WHAT THE TASK REQUIRES: Provide a verbatim copy of the data below.

ENTRIES SUPPLIED:
----------

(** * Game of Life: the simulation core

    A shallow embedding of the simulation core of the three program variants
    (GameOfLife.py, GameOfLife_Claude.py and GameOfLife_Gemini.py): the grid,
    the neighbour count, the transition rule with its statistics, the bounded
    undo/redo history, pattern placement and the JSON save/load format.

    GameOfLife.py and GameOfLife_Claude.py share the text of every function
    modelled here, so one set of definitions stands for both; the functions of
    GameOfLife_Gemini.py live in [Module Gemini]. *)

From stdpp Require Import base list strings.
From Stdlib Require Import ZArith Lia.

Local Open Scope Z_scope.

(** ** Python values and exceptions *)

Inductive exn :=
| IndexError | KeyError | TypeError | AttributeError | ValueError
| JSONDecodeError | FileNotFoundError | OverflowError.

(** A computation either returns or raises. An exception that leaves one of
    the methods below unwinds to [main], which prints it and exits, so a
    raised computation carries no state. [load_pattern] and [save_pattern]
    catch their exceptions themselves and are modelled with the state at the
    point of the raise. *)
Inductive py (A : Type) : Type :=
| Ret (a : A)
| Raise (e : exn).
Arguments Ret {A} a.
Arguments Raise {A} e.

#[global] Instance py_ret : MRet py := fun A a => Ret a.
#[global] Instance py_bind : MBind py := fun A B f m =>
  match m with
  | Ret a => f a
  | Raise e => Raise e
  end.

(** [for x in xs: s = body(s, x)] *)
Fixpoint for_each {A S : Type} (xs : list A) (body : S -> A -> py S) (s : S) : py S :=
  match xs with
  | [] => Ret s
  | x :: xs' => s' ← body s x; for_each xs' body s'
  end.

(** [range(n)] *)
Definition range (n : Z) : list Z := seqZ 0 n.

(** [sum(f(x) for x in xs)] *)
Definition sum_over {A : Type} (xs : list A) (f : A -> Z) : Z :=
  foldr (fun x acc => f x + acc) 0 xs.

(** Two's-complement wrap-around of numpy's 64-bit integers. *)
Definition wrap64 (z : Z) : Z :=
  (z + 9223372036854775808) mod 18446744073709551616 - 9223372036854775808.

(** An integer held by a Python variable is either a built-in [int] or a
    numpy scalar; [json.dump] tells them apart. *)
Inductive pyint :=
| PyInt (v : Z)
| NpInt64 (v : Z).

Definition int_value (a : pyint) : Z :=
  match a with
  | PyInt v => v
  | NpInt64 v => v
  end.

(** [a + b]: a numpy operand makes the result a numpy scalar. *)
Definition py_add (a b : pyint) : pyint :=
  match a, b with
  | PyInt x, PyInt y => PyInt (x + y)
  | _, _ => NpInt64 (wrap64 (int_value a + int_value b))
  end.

----------

ANSWER FOR THIS EXERCISE:
(** * Game of Life: the simulation core

    A shallow embedding of the simulation core of the three program variants
    (GameOfLife.py, GameOfLife_Claude.py and GameOfLife_Gemini.py): the grid,
    the neighbour count, the transition rule with its statistics, the bounded
    undo/redo history, pattern placement and the JSON save/load format.

    GameOfLife.py and GameOfLife_Claude.py share the text of every function
    modelled here, so one set of definitions stands for both; the functions of
    GameOfLife_Gemini.py live in [Module Gemini]. *)

From stdpp Require Import base list strings.
From Stdlib Require Import ZArith Lia.

Local Open Scope Z_scope.

(** ** Python values and exceptions *)

Inductive exn :=
| IndexError | KeyError | TypeError | AttributeError | ValueError
| JSONDecodeError | FileNotFoundError | OverflowError.

(** A computation either returns or raises. An exception that leaves one of
    the methods below unwinds to [main], which prints it and exits, so a
    raised computation carries no state. [load_pattern] and [save_pattern]
    catch their exceptions themselves and are modelled with the state at the
    point of the raise. *)
Inductive py (A : Type) : Type :=
| Ret (a : A)
| Raise (e : exn).
Arguments Ret {A} a.
Arguments Raise {A} e.

#[global] Instance py_ret : MRet py := fun A a => Ret a.
#[global] Instance py_bind : MBind py := fun A B f m =>
  match m with
  | Ret a => f a
  | Raise e => Raise e
  end.

(** [for x in xs: s = body(s, x)] *)
Fixpoint for_each {A S : Type} (xs : list A) (body : S -> A -> py S) (s : S) : py S :=
  match xs with
  | [] => Ret s
  | x :: xs' => s' ← body s x; for_each xs' body s'
  end.

(** [range(n)] *)
Definition range (n : Z) : list Z := seqZ 0 n.

(** [sum(f(x) for x in xs)] *)
Definition sum_over {A : Type} (xs : list A) (f : A -> Z) : Z :=
  foldr (fun x acc => f x + acc) 0 xs.

(** Two's-complement wrap-around of numpy's 64-bit integers. *)
Definition wrap64 (z : Z) : Z :=
  (z + 9223372036854775808) mod 18446744073709551616 - 9223372036854775808.

(** An integer held by a Python variable is either a built-in [int] or a
    numpy scalar; [json.dump] tells them apart. *)
Inductive pyint :=
| PyInt (v : Z)
| NpInt64 (v : Z).

Definition int_value (a : pyint) : Z :=
  match a with
  | PyInt v => v
  | NpInt64 v => v
  end.

(** [a + b]: a numpy operand makes the result a numpy scalar. *)
Definition py_add (a b : pyint) : pyint :=
  match a, b with
  | PyInt x, PyInt y => PyInt (x + y)
  | _, _ => NpInt64 (wrap64 (int_value a + int_value b))
  end.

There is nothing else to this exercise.